WHAT THE EXERCISE ASKS: Nothing but the lines from the top of the following entries through the line with "accepts is the" should be printed, exactly as they are.

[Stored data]
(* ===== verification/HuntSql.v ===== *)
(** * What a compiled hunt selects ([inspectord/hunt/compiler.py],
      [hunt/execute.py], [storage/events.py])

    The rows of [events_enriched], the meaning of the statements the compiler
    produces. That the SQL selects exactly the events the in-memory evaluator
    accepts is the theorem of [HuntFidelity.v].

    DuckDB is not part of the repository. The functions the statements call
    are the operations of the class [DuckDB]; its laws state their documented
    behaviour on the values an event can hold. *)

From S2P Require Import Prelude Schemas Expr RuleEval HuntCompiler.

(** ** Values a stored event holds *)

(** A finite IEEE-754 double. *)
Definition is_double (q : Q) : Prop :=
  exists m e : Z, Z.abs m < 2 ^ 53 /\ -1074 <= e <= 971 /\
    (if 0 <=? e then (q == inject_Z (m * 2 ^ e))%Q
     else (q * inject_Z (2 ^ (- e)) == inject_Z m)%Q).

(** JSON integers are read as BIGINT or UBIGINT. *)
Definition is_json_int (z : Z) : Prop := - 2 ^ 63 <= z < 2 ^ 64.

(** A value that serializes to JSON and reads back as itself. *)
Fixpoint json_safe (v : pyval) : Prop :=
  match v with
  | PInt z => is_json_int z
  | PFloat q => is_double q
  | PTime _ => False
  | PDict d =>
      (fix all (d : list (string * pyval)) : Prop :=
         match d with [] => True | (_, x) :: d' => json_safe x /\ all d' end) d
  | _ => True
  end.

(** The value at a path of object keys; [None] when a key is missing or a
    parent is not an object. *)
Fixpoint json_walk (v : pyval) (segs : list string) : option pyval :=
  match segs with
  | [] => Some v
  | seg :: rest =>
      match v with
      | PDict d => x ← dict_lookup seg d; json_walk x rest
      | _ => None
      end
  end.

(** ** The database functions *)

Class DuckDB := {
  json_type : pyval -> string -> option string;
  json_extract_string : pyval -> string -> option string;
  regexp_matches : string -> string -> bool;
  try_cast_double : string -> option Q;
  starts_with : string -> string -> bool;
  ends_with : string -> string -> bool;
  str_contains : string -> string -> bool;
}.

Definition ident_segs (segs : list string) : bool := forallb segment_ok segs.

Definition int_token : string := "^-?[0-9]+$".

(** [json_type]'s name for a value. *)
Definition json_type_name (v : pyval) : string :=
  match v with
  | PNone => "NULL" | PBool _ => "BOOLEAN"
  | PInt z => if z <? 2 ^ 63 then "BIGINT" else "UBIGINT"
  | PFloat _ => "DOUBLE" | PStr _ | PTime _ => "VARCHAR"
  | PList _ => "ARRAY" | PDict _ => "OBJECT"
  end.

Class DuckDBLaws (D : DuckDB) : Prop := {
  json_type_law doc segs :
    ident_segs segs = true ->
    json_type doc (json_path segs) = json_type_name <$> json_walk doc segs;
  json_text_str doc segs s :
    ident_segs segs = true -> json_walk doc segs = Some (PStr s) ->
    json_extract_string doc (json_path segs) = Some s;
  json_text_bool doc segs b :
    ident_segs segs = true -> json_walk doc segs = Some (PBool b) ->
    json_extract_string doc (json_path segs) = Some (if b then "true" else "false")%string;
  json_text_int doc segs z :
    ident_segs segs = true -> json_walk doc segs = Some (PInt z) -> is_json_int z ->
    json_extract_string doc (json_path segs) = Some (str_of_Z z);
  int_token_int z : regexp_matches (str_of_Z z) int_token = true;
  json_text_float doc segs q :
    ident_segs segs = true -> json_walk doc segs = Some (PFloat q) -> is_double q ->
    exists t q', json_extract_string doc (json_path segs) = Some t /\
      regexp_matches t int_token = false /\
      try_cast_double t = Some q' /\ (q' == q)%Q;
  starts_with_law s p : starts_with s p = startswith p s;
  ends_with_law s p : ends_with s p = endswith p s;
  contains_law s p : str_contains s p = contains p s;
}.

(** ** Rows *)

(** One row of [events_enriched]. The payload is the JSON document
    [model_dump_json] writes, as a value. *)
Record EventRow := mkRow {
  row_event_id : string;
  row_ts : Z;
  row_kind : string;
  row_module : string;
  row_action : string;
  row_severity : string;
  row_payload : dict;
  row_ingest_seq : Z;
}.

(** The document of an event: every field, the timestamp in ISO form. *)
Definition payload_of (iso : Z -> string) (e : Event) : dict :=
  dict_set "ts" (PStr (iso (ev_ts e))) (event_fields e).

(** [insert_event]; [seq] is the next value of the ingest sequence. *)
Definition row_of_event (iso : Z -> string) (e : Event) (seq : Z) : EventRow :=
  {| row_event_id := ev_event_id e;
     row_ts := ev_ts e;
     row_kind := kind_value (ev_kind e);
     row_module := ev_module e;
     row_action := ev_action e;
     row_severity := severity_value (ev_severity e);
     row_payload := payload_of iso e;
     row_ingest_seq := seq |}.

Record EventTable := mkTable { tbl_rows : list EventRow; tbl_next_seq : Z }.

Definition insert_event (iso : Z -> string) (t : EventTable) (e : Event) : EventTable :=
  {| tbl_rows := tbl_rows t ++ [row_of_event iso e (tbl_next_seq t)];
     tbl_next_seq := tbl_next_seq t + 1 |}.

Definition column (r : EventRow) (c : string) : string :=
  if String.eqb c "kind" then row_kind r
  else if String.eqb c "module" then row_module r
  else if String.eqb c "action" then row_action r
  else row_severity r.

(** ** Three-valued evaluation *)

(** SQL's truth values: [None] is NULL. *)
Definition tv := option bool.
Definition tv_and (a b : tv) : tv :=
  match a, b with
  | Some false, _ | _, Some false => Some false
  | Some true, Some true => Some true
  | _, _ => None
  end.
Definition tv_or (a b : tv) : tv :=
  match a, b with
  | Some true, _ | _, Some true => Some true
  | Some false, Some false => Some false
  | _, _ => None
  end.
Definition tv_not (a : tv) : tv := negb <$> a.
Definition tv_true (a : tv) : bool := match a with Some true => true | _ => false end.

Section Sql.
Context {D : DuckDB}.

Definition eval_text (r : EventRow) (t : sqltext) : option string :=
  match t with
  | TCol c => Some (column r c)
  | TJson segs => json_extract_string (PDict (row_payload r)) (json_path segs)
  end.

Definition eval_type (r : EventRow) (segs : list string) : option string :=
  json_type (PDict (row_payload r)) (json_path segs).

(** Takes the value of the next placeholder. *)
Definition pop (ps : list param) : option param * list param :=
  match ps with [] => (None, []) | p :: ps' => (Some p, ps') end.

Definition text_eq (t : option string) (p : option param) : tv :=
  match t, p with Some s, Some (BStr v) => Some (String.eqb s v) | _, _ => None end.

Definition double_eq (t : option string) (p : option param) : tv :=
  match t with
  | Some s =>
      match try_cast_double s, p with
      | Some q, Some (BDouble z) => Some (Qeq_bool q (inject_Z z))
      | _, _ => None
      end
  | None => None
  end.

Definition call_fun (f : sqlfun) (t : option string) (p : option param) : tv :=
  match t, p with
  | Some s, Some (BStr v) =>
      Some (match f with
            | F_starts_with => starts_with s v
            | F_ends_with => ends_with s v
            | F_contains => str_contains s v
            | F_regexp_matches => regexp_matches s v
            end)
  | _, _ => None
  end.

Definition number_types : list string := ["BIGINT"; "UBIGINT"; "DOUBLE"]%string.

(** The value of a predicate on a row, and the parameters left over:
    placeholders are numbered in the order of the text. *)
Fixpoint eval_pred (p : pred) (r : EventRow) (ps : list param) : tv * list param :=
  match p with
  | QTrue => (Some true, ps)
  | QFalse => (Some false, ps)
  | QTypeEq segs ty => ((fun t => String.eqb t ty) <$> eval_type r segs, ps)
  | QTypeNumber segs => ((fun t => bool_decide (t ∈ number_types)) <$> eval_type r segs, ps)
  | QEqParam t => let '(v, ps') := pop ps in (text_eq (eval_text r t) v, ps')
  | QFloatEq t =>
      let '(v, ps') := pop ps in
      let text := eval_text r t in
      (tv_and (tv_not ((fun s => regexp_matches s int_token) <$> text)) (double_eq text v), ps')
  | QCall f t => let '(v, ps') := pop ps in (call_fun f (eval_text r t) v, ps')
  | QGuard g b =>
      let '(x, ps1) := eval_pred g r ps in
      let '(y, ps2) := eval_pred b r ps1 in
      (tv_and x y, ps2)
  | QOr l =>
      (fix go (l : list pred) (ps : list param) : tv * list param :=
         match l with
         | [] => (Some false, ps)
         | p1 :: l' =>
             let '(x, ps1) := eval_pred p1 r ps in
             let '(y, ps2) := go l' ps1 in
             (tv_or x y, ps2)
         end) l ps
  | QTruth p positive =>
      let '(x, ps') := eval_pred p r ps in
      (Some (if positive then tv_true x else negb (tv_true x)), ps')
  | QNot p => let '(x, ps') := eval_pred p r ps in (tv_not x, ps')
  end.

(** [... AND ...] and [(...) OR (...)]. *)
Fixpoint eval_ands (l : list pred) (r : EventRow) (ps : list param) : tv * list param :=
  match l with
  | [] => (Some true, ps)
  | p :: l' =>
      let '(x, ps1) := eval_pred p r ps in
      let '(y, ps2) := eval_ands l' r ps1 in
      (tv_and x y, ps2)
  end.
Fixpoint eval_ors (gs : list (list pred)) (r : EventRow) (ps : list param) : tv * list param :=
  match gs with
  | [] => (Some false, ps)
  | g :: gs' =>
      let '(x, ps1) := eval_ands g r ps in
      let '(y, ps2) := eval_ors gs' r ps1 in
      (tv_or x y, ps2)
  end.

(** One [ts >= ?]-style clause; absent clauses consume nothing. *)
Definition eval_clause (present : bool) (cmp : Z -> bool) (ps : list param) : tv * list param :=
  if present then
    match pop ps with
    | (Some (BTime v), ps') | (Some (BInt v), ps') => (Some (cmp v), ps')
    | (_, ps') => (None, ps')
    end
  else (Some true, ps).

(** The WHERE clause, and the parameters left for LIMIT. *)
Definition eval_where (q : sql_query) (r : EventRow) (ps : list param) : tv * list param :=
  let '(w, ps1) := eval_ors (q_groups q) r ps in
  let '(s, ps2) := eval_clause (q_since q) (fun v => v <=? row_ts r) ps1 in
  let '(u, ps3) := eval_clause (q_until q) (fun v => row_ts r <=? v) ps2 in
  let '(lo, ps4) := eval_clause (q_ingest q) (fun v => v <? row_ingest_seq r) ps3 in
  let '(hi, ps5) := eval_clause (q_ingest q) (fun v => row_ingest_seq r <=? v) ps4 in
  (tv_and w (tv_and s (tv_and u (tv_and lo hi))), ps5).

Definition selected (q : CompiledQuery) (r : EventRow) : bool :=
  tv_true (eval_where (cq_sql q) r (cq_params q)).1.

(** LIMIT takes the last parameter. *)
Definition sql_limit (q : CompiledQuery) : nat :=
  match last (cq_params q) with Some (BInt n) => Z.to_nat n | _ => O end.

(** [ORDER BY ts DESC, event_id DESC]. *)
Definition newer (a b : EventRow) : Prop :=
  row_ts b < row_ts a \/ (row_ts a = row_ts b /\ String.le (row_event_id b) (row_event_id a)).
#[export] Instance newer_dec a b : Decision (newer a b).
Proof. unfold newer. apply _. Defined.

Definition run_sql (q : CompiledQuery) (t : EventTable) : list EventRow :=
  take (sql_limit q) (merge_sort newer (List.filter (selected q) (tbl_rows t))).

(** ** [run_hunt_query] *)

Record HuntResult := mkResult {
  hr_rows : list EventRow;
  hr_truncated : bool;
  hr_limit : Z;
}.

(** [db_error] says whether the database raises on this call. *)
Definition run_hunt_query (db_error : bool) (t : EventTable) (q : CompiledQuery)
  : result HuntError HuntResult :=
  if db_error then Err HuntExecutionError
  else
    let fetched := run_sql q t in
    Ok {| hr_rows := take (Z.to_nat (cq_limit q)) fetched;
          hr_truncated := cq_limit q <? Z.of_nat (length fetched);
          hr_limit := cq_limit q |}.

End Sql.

REPLY TO THE TASK:
(* ===== verification/HuntSql.v ===== *)
(** * What a compiled hunt selects ([inspectord/hunt/compiler.py],
      [hunt/execute.py], [storage/events.py])

    The rows of [events_enriched], the meaning of the statements the compiler
    produces. That the SQL selects exactly the events the in-memory evaluator
    accepts is the theorem of [HuntFidelity.v].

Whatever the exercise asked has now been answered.